CAPÍTULO 50
El festival tenía por público a todo el vecindario y vecindarios vecinos. Los miembros de esa secta puritana habían alzado un gran escenario. Unos enormes parlantes, tan potentes como los que usaba la banda Kiss en sus inicios, dejaron oír la voz de un anfitrión. Muchas pruebas de sonido se hicieron.
Dos camionetas trajeron artefactos para los juegos familiares; se estacionaron cerca al escenario. A las once de la mañana las entradas a nuestro vecindario se cerraron. La mayoría de personas (en su mayoría ancianos y niños), curiosas, pero no realmente interesadas, observaban todo desde sus ventanas.
Los oficiales de policía seguían ahí, atentos a cualquier evento. Habían permitido que los pequeños del vecindario subieran a su unidad para que no se perdieran el show. Además, los tipos de ley y orden habían ayudado a controlar el tráfico de los coches de la ciudad: impidieron que accedieran al vecindario por ambas entradas, instalando cintas con unas letras que rezaban: PROHIBIDO EL PASO. Eran esas cintas amarillas con las que encierran el perímetro de una escena de crimen.
Eran unos tíos realmente nobles.
En el festival no hubo muchas cosas sospechosas.
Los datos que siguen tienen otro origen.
(* ===== verification/Prelude.v ===== *)
(** * A verification library for pREST

    pREST is an HTTP server that turns requests into SQL for PostgreSQL, with
    endpoints of its own for workspaces, schedules and accounts.  This
    library models its Go code (under src/) as Rocq functions and proves what
    makes it correct: that no request can inject SQL through the parts of a
    statement that are built from checked pieces, that tenant filters cannot be
    removed, that statements run where the path of the request says, that the
    connection pool and the statement cache keep their invariants, who may change
    a workspace, a schedule or an account, and how each
    operation answers, errors included.  Where the code does not do what it
    means to, a theorem says exactly what it does instead.

    ** How the program works, and which file models what

    - Go and its standard library, as far as the program uses them:
      [Prelude] (results of calls, iteration over maps), [GoStrings] (strings,
      UTF-8, Unicode classes, strconv), [Regexp] (a backtracking matcher with
      RE2's leftmost semantics), [GoStd] (SHA-256, URL escaping, ParseFloat),
      [GoUrl] (url.Parse and the accessors of a URL), [UrlSpec] (it reads the
      URLs the program writes),
      [GoTime] (RFC 3339 texts of instants, read and printed),
      [Http] (requests, contexts, dynamic values), [Json] (encoding/json, fmt).
    - [SqlLex] is no part of the program: a lexer for SQL as PostgreSQL reads
      it (strings, quoted identifiers, positional parameters), with which the
      theorems say what a text means.  A fragment is [sealed] when parentheses
      balance in it and it holds no comment and no statement separator; it is
      [clean] when it is sealed and binds no parameter.
    - internal/ident: [Ident].  cache/: [Cache].  config/: [Config] (records and
      validation), [Settings] and [SettingsSpec] (loading: defaults, file,
      environment, database URL).  adapters/postgres/formatters: [Formatters].
    - adapters/postgres/userfilter.go, workspacefilter.go: [Filters], the rules
      that give a table its ownership column.
    - adapters/postgres/postgres.go: [Where] and [WhereSpec] (WHERE clauses),
      [Clauses] and [ClausesSpec] (field lists, joins, ordering, counting,
      paging, grouping), [Bodies] and [BodiesSpec] (inserts, batches, updates),
      [Permissions] (access rules), [Statements] with [Queries] (the texts of
      statements/queries.go), [Exec] and [ExecSpec] (running statements).
    - dbtime/: [DbTime].  adapters/scanner: [Scanner] (results into Go values); its record is in [Exec].
    - cmd/: [Startup] and [StartupSpec]: what [main] does with the configuration,
      and the migration commands.
    - [Goroutines] is no part of the program: the interleaved steps of goroutines
      over a shared state, and what holds of code that keeps its mutexes (mutual
      exclusion, no deadlock, a bound on the steps).
    - adapters/postgres/internal/connection: [Connection], the functions of the
      pool for a call that runs alone; [Pools], the same calls as the steps of
      concurrent goroutines: [GetPool]'s unlocked test of the package's pointer,
      [Lock] and [Unlock], the accesses to the maps between them, connecting
      ([pool_var] is the pointer, [pools] the [Pool] objects made).
    - The statement cache of postgres.go: [Exec.Prepare] is the whole call as one
      step of the state monad; [Prepared] is the same code over the shared heap,
      as the steps of concurrent goroutines with their [Lock] and [Unlock] ([stmts],
      [objects] and [prepared] are the pointer, the [Stmt] objects and the
      statements made), and proves that a call without interference is
      [Exec.Prepare].
    - adapters/adapter.go: [Adapter], the interface the handlers call the database
      through: a class with an operation per method, its laws, and the instance
      made of the definitions of the other files; adapters/postgres/connection.go
      and the transactions.  [Interference] composes the handlers with it: what the
      current database, which all requests share, does to each of them.
    - controllers/: [Tables] and [TablesSpec], the handlers of tables.go,
      databases.go, schemas.go and healthcheck.go, which compose all of the
      above; [Panics], a calculus of which of these computations can panic.
    - controllers/sql.go, template/, adapters/postgres/queries.go: [Scripts] and
      [ScriptsSpec]: SQL scripts, the language of their templates, the functions
      registered for it, and the endpoint that runs them.
    - middlewares/: [Middlewares]; plugins/: [Plugins]; router/: [Router] and
      [RouterSpec], which compose the endpoints with what stands before them.
    - controllers/utils.go: [Kawai], the database of the workspace, schedule and
      account endpoints, with the monad their handlers are written in;
      [KawaiSpec], the rules to reason about them.
      controllers/workspaces.go, workspace_middleware.go and authz.go:
      [Workspaces], with their abstract specification and its refinement in
      [WorkspacesSpec] and the theorems in [WorkspacesSafety].
      controllers/scheduled_runs.go: [Schedules] and [SchedulesSpec].
      controllers/account.go and memory.go: [Account] and [AccountSpec].

    A handler checks the path ([Tables.validateTableParams]), asks the clause
    functions for the parts of its statement, puts the database of the path into
    the context and calls the adapter ([Exec]), which resolves the connection in
    the pool ([Connection.getDBFromCtx]), takes the statement from the cache or
    prepares it, runs it and wraps the result; the handler turns the result into
    a status and a body.

    ** Conventions

    A Go function that returns an error is a function into [gores]: a value, an
    error (its message) or a run-time panic.  Code that only computes is a pure
    function; code that reaches the pool, the statement cache or the database is
    a program of the state monad [Exec.M], over the interface [Exec.Backend] of
    the database driver.  The handlers over the workspace database are programs
    of [Kawai.K]: its SQL statements are functions on finite maps, a list of
    outcomes says which of them the database refuses, and a transaction restores
    the tables when its body answers or committing fails; a query that lists rows
    can also fail while they are read, which the code does not notice
    ([Kawai.query_rows]).  [Account.A] adds a
    second database and the exchange of requests with the identity service.  What a caller's goroutine cannot control is a
    parameter: the order in which [range] visits a map ([MapRange]), the Unicode
    tables above Latin-1 ([GoStrings.UnicodeTables]), whether a server can be
    reached, and the driver.  Theorems hold for all of them.  Integers are [Z]
    with 64-bit wrap-around where the code computes with them; strings are byte
    strings, decoded to runes where the code does.

    Fuel: the loops of [Regexp], [Where.split_loop]
    ([WhereSpec.splitTopLevelOrGroup_terminates]), [Bodies.chunk_rows] and the
    digit printers take the length of their input (or a bound on the number of
    digits) as fuel; each step consumes at least one byte or row, so the fuel is
    never exhausted, which the lemmas about them prove by relating them to
    definitions without fuel.

    ** What the theorems show

    - Identifiers: [Ident.IsValid_spec], [Ident.Quote_reads_back].
    - Filters: every clause [WhereByRequest] returns reads back as a conjunction
      of predicates with its own parameters ([WhereSpec.WhereByRequest_reads_back]),
      it is a parser followed by a printer ([WhereByRequest_refines]), and its
      first conjuncts are the tenant filter ([tenant_isolation]).
    - Whole statements: [TablesSpec.delete_reads_back], [update_reads_back],
      [writes_carry_tenant_filter], [reads_carry_tenant_filter].
    - Bodies: columns, placeholders and values agree, and the identity of the
      caller is forced on inserts ([BodiesSpec]).
    - Pool and cache: [Pools.pool_safety] and
      [Prepared.prepared_statements_safe] over all interleavings,
      [ExecSpec.statement_cache_invariant] over all operations; the sequential
      models are what a call without interference does
      ([Pools.run_call_is_interleaving],
      [Prepared.prepare_alone_is_Exec_Prepare]); critical sections exclude each
      other, no call waits for a lock for ever, even when servers and drivers do
      not answer others, and every call returns within a fixed number of its own
      steps ([Pools.pool_calls_return], [Prepared.prepare_calls_return]); statements stay
      on their database ([ExecSpec.operations_stay_on_their_database],
      [TablesSpec.table_calls_use_path_database]); a call for a context is the
      call of the current database on that of the context, whatever other requests
      do to the current one ([Adapter.context_sessions_agree]), so that table
      requests do not notice it in multi-database mode
      ([Interference.table_replies_ignore_current_database]).
    - Results: [TablesSpec.table_replies] (the status of every reply, and every
      way a request can panic), [ExecSpec.execReturningOrAffected_spec],
      [batch_insert_body], [insert_returns_its_row],
      [unsafe_path_rejected].
    - Scripts: [ScriptsSpec.script_reads_back] (an argument never leaves its
      place in the script), [script_text_independent] (the statement does not
      depend on the arguments), [script_path_confined].
    - Routes: [RouterSpec.table_requests_carry_identity], the identity of the
      headers reaches the statements of the table endpoints.
    - Workspaces: [WorkspacesSafety.workspace_handlers_refine] (each request
      makes a step of the abstract specification, or none),
      [reachable_workspaces_well_formed], [only_owners_manage],
      [last_owner_survives], [invite_accepted_once], [membership_required].
    - Schedules: [SchedulesSpec.schedules_stay_with_their_owner],
      [created_schedule_is_listed], [run_histories].
    - Accounts: [AccountSpec.closing_is_atomic], [closing_succeeds],
      [closed_account_leaves_nothing], [active_workspace_is_a_membership],
      [active_workspace_reads_back].
    - Configuration: [SettingsSpec.loaded_configuration_is_sound] over every
      file and environment, [default_configuration], [database_url_round_trip],
      [render_resolves]; start-up: [StartupSpec.extra_databases_registered],
      [main_serves_unverified], [https_never_plain],
      [migrations_stop_at_errors], [driver_url_reads_back]; [Scanner.scan_one_row];
      [DbTime.dbtime_round_trip].
    - Deviations, each with a concrete input or a general statement:
      [TablesSpec.select_injection_defeats_tenant_filter],
      [schema_listing_always_rejected], [missing_table_is_bad_request],
      [ExecSpec.cached_statement_crosses_databases], [insert_needs_ascii_table],
      [BodiesSpec.batch_insert_injection], [Permissions.fields_permission_bypass],
      [Pools.first_calls_make_two_pools], [AddURI_race_overwrites_name],
      [Prepared.concurrent_calls_prepare_twice], [first_calls_lose_a_cache],
      [ClearStmt_race_panics], [statements_are_counted] (nothing closes a
      statement), [Adapter.current_database_race],
      [Interference.first_script_request_fails],
      [RouterSpec.scripts_never_see_the_identity], [cached_rows_cross_identities],
      [WorkspacesSafety.accepting_an_invite_strands_the_workspace],
      [member_routes_change_nothing], [invite_token_is_not_told],
      [authz_denials_answer_200], [AccountSpec.closing_deletes_shared_workspaces],
      [SchedulesSpec.name_cut_inside_a_character], [untimed_schedule_is_accepted],
      [cut_list_is_answered],
      [SettingsSpec.unreadable_port_splits_the_url],
      [StartupSpec.second_name_is_dropped], [driver_url_splits_user],
      [redact_leaks_after_at], [kawaiDB_once], [Scanner.scan_of_error_panics]
      and the ones beside them.

    ** What is not modelled

    Pure I/O and glue: logging, the HTTP server, cobra's wiring of the commands,
    mocks and test helpers.  Third-party code
    is a parameter or a class: viper ([Settings.Viper], with the precedence of
    its defaults in [SettingsSpec.ViperLaws] and an instance that has them), the
    file system ([Settings.Files]), encoding/json into Go values
    ([Scanner.JSON]), the router library ([Router.Mux]), negroni
    ([Middlewares.Negroni]), shared objects ([Plugins.PluginPackage]), the cron
    parser, PostgreSQL's view of texts and times ([Schedules.Postgres]), the
    identity service, the provider of the key set, the IP literals of URLs.  The
    decoded body of a request is an argument of the functions that parse it.  Deadlines
    of contexts are not modelled, except that COPY gets its own.  Of the content
    tables of the workspace database only the users their rows carry are
    modelled, and a statement of the workspace handlers runs alone: interleavings
    of two requests to them are not.  [Pools] and [Prepared] take each unlocked access to
    the pointers [pool] and [stmts] as atomic, which the memory model of Go does not promise, and
    transactions are numbers: committing them is left to the driver. *)

From Corelib Require Export ssreflect.
From Stdlib Require Export ZArith NArith Ascii String Lia.
From stdpp Require Export base tactics option strings sorting gmap list.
Las ancianas sentadas en el escenario, disfrutaban la animación de unas bellas animadoras que amenizaban aquella empresa. Mary las acompañaba.
Las viejas agasajaban la vista viendo a niños y padres participar en las diferentes actividades. Parecían el Papa en la Basílica que disfrutaba de los malabares de los bufones y sus malabares, de los pirómanos, y tragasables poniendo en riesgo sus vidas. Eso les encantaba…
A las siete de la noche, un elegante anfitrión con gorra de copa, y traje negros (una copia del Tío Sam), dio por terminada la reunión de feligreses.
Las masas desaparecieron, esparciéndose.
—Vaya fiesta —dijo el oficial Peterson—. Hubo mucha comida, nuestros estómagos estarán llenos hasta la cena de mañana. Además —señaló el interior del coche de policía—, esas amables viejecitas nos han regalado muchas deliciosas meriendas y dulces.
—Eso me alegra, oficiales —dijo Alice, siguiendo a los niños dentro de la casa.
—Señor Hardin, mi compañero y yo pensamos que sería buena idea llamar al detective Oldman. Tal vez tenga noticias sobre la muerte de su cliente.
Peterson tenía razón. Oldman aún no se había comunicado con nosotros. ¿Estaría ocupado pensando y estudiando aún el caso?
—Creo que tiene razón, oficial.
—¡Oficiales!, ¡señor Hardin! —dijo la Rowell desde lejos, todavía cerca al escenario—. ¿Podrían ayudarnos con estas sillas?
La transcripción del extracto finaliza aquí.